RECORDS FOR THIS TASK
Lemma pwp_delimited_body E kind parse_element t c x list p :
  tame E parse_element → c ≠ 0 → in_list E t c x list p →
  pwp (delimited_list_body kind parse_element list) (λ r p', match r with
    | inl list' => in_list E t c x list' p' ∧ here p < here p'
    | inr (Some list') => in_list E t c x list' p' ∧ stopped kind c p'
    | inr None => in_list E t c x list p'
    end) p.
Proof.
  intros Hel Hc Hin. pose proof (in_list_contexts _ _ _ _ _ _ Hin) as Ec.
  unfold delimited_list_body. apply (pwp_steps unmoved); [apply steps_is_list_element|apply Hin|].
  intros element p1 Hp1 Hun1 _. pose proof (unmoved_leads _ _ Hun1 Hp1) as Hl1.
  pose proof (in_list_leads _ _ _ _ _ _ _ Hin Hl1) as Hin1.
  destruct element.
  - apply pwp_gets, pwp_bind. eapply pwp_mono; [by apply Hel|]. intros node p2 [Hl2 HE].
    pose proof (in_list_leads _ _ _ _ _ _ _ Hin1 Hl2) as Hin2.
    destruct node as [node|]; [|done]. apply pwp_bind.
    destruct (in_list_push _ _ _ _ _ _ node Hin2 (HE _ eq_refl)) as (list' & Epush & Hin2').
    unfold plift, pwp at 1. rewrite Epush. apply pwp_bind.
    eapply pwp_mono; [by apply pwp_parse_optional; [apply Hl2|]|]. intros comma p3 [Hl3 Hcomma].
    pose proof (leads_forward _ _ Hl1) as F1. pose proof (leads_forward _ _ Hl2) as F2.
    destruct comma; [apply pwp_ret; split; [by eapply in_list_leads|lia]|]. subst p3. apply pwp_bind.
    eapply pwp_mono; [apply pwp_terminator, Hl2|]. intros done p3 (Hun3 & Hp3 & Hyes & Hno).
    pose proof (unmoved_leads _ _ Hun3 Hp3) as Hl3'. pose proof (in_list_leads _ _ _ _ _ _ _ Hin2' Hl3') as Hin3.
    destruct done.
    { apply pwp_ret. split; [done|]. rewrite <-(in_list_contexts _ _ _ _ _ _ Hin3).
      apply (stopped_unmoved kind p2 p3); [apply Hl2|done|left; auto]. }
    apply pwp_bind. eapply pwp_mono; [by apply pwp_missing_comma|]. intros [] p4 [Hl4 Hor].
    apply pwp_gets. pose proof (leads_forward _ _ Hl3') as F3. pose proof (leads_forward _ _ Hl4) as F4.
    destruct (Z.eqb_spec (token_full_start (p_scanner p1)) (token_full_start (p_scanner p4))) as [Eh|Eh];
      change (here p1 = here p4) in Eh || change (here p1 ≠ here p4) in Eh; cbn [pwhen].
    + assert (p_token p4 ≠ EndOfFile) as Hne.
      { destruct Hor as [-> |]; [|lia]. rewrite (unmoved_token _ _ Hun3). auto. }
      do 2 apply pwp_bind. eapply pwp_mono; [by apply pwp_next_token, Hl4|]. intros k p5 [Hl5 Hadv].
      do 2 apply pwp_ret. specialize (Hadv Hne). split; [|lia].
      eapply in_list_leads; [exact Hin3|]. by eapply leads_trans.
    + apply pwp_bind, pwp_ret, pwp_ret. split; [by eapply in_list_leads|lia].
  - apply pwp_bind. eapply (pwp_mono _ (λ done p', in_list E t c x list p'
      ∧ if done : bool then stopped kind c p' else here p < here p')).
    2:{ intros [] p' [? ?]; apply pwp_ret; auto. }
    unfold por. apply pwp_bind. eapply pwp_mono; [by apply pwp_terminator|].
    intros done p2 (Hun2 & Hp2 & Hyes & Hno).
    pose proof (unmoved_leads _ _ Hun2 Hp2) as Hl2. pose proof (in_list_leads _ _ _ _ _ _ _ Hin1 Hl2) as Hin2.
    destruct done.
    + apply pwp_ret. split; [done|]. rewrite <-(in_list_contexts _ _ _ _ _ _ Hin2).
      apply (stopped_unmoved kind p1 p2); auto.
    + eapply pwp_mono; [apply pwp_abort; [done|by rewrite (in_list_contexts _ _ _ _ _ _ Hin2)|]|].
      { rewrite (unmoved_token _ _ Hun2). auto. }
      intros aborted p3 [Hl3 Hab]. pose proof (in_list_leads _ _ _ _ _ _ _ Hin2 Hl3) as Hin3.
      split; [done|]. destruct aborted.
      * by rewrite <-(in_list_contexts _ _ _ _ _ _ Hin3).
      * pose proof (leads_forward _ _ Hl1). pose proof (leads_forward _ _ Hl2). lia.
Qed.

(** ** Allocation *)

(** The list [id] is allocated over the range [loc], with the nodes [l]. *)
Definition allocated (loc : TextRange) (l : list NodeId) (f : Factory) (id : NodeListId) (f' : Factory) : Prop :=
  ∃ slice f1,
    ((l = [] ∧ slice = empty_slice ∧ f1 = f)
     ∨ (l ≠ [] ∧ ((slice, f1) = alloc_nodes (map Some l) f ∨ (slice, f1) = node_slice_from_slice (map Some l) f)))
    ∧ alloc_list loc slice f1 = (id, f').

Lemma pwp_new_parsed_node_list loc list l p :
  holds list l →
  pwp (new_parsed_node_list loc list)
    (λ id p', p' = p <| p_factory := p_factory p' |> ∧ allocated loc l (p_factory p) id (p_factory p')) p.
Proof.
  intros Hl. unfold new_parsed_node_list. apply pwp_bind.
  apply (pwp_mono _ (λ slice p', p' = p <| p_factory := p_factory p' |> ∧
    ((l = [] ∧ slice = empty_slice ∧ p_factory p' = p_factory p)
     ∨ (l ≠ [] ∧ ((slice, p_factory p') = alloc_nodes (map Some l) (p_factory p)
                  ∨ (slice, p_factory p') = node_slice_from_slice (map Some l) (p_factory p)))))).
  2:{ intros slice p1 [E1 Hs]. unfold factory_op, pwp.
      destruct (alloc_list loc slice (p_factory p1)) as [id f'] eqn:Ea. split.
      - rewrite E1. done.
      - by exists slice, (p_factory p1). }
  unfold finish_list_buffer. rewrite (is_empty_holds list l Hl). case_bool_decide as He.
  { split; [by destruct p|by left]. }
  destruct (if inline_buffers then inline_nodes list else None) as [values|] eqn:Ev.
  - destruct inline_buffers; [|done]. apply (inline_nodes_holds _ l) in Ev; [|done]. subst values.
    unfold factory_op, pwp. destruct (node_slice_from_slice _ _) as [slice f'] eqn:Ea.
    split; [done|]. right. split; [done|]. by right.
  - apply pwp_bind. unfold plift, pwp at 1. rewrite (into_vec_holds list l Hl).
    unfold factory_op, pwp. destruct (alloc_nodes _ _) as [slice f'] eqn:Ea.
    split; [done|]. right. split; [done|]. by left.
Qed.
--
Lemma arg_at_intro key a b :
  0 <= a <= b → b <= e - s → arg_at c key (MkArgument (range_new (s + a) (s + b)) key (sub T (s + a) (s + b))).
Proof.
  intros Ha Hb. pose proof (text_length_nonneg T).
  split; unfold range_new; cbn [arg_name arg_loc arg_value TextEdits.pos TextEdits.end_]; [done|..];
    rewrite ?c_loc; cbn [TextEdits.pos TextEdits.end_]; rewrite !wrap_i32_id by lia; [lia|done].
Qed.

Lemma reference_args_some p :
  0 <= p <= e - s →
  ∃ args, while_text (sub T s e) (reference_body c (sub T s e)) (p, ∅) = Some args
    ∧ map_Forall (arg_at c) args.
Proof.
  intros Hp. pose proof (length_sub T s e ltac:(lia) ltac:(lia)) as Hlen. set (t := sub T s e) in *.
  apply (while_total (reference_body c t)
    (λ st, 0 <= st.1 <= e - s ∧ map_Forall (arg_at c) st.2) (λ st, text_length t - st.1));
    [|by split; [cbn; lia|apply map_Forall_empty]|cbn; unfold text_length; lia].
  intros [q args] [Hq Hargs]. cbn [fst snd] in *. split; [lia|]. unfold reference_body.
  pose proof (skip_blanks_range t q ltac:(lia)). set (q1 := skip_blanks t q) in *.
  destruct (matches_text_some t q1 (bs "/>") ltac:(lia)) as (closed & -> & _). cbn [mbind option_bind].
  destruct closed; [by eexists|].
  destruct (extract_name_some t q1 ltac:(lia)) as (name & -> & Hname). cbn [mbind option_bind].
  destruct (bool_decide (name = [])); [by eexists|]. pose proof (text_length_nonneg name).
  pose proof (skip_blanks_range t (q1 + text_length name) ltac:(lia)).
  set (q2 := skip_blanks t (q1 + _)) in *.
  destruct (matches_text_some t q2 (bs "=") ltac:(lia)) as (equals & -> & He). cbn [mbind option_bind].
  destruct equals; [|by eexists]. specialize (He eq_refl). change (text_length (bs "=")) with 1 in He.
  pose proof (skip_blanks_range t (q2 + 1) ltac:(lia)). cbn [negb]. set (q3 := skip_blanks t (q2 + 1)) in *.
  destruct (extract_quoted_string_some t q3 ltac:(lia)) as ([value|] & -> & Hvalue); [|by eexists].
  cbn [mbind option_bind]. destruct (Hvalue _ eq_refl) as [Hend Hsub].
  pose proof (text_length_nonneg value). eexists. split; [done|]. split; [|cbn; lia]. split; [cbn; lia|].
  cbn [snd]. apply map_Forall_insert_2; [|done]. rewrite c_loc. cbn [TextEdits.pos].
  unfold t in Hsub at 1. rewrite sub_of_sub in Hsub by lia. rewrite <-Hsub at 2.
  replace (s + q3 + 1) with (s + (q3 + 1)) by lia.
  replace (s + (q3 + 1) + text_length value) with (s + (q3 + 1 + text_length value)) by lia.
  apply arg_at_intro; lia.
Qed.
* * *
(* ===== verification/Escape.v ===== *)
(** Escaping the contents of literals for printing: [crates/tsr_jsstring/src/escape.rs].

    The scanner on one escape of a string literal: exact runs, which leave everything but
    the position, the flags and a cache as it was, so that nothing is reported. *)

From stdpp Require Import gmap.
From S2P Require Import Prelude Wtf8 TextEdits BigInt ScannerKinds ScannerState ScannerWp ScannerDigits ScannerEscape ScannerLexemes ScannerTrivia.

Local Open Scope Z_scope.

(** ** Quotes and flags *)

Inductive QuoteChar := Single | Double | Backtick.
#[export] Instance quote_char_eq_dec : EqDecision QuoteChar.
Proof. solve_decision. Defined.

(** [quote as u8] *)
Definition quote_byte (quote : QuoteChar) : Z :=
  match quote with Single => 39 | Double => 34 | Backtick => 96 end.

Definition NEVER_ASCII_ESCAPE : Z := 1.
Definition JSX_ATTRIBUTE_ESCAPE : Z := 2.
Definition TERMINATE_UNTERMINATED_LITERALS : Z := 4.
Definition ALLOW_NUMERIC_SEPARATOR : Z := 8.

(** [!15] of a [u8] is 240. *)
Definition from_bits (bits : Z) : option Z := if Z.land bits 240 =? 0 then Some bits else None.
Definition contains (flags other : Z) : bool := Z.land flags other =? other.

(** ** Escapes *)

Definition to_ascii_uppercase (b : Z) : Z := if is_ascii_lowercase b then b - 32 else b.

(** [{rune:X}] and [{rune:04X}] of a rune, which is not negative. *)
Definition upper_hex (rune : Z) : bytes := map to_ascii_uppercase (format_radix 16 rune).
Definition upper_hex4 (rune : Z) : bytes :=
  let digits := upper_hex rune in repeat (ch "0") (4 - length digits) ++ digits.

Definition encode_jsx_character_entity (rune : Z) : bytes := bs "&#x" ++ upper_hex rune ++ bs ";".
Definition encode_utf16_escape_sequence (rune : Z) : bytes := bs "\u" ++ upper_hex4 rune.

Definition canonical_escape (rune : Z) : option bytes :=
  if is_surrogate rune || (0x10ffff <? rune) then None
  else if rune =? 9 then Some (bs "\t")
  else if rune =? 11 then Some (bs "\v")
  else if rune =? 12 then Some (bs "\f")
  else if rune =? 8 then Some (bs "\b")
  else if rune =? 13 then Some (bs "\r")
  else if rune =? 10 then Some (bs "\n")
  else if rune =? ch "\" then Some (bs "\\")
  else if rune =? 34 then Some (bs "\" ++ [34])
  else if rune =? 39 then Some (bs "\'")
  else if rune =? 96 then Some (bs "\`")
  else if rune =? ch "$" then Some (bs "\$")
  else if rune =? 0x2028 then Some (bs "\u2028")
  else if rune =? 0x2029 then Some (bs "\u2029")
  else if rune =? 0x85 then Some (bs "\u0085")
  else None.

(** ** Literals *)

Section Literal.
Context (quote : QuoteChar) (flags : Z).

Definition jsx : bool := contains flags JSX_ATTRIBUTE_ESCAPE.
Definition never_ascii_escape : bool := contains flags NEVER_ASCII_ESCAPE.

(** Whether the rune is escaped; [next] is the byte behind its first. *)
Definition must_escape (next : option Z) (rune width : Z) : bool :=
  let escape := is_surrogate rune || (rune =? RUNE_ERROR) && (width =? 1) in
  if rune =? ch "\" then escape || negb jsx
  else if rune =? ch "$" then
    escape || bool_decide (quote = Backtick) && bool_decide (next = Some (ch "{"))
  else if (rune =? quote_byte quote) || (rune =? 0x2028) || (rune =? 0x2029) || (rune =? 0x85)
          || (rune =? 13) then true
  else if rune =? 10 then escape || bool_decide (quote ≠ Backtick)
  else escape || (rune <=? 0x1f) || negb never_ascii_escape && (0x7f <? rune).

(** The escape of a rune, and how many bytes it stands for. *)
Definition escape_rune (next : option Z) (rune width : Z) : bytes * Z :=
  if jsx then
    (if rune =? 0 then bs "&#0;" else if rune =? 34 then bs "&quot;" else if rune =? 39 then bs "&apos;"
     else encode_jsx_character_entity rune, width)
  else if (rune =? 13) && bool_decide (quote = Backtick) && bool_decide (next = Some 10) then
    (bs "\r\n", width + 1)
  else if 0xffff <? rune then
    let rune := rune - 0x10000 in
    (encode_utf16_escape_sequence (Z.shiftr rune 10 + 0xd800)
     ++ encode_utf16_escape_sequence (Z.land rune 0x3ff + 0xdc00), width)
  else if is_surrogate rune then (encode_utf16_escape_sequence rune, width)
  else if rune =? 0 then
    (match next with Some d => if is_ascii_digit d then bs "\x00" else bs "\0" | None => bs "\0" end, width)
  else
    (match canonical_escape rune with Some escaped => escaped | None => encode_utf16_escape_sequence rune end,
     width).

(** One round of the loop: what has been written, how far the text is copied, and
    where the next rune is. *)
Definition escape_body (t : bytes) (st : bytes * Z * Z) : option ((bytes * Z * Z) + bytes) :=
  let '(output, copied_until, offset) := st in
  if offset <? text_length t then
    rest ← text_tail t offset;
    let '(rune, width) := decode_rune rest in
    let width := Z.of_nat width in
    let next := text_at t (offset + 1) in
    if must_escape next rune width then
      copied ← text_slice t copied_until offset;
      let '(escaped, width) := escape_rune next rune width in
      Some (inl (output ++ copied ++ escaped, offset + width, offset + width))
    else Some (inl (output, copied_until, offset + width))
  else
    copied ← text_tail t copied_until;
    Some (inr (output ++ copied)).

EXERCISE GOAL
All that belongs in the answer is the run of lines above from the line containing "let '(escaped, width)" through the line containing "Some (inr (output ++ copied)).", exactly as written.

ANSWER
      let '(escaped, width) := escape_rune next rune width in
      Some (inl (output ++ copied ++ escaped, offset + width, offset + width))
    else Some (inl (output, copied_until, offset + width))
  else
    copied ← text_tail t copied_until;
    Some (inr (output ++ copied)).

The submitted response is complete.